» Task brief: Somewhere below is a line with "queue s' = queue" and, later, a line with "by rewrite (queueSet_fresh"; repeat those two lines and all the lines between them, exactly as they are.
------ Records for processing
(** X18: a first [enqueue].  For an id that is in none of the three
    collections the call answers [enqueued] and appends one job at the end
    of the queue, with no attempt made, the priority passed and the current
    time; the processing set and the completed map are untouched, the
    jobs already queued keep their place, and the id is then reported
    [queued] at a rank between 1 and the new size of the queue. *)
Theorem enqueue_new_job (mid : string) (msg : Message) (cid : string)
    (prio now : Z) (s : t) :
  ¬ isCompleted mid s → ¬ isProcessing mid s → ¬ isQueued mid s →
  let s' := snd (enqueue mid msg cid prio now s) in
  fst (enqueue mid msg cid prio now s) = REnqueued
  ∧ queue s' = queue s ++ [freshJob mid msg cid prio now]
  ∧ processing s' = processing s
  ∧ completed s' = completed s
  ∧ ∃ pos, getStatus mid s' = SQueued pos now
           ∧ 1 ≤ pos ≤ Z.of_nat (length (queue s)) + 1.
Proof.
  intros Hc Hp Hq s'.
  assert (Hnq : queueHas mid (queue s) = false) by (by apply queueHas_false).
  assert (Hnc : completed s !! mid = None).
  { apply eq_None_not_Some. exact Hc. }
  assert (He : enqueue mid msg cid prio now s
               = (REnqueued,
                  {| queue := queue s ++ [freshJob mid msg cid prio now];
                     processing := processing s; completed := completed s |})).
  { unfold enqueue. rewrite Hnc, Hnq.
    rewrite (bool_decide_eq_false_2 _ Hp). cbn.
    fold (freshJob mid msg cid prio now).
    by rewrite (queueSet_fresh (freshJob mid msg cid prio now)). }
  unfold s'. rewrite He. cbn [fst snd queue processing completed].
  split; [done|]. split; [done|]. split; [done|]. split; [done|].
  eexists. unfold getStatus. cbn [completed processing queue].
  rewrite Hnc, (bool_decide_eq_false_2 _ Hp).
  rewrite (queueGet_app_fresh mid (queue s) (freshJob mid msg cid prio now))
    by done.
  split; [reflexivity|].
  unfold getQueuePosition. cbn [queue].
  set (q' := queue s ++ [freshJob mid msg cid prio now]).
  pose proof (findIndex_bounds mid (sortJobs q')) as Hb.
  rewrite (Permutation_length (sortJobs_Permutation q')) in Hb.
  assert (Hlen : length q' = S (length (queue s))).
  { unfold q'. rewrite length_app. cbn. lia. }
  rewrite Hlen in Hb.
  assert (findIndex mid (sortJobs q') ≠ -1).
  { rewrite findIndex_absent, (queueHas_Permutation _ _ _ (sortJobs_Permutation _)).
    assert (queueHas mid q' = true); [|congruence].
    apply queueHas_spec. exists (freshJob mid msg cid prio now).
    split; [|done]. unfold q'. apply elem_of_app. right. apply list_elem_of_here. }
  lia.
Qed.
------------
» Response:
  ∧ queue s' = queue s ++ [freshJob mid msg cid prio now]
  ∧ processing s' = processing s
  ∧ completed s' = completed s
  ∧ ∃ pos, getStatus mid s' = SQueued pos now
           ∧ 1 ≤ pos ≤ Z.of_nat (length (queue s)) + 1.
Proof.
  intros Hc Hp Hq s'.
  assert (Hnq : queueHas mid (queue s) = false) by (by apply queueHas_false).
  assert (Hnc : completed s !! mid = None).
  { apply eq_None_not_Some. exact Hc. }
  assert (He : enqueue mid msg cid prio now s
               = (REnqueued,
                  {| queue := queue s ++ [freshJob mid msg cid prio now];
                     processing := processing s; completed := completed s |})).
  { unfold enqueue. rewrite Hnc, Hnq.
    rewrite (bool_decide_eq_false_2 _ Hp). cbn.
    fold (freshJob mid msg cid prio now).
    by rewrite (queueSet_fresh (freshJob mid msg cid prio now)). }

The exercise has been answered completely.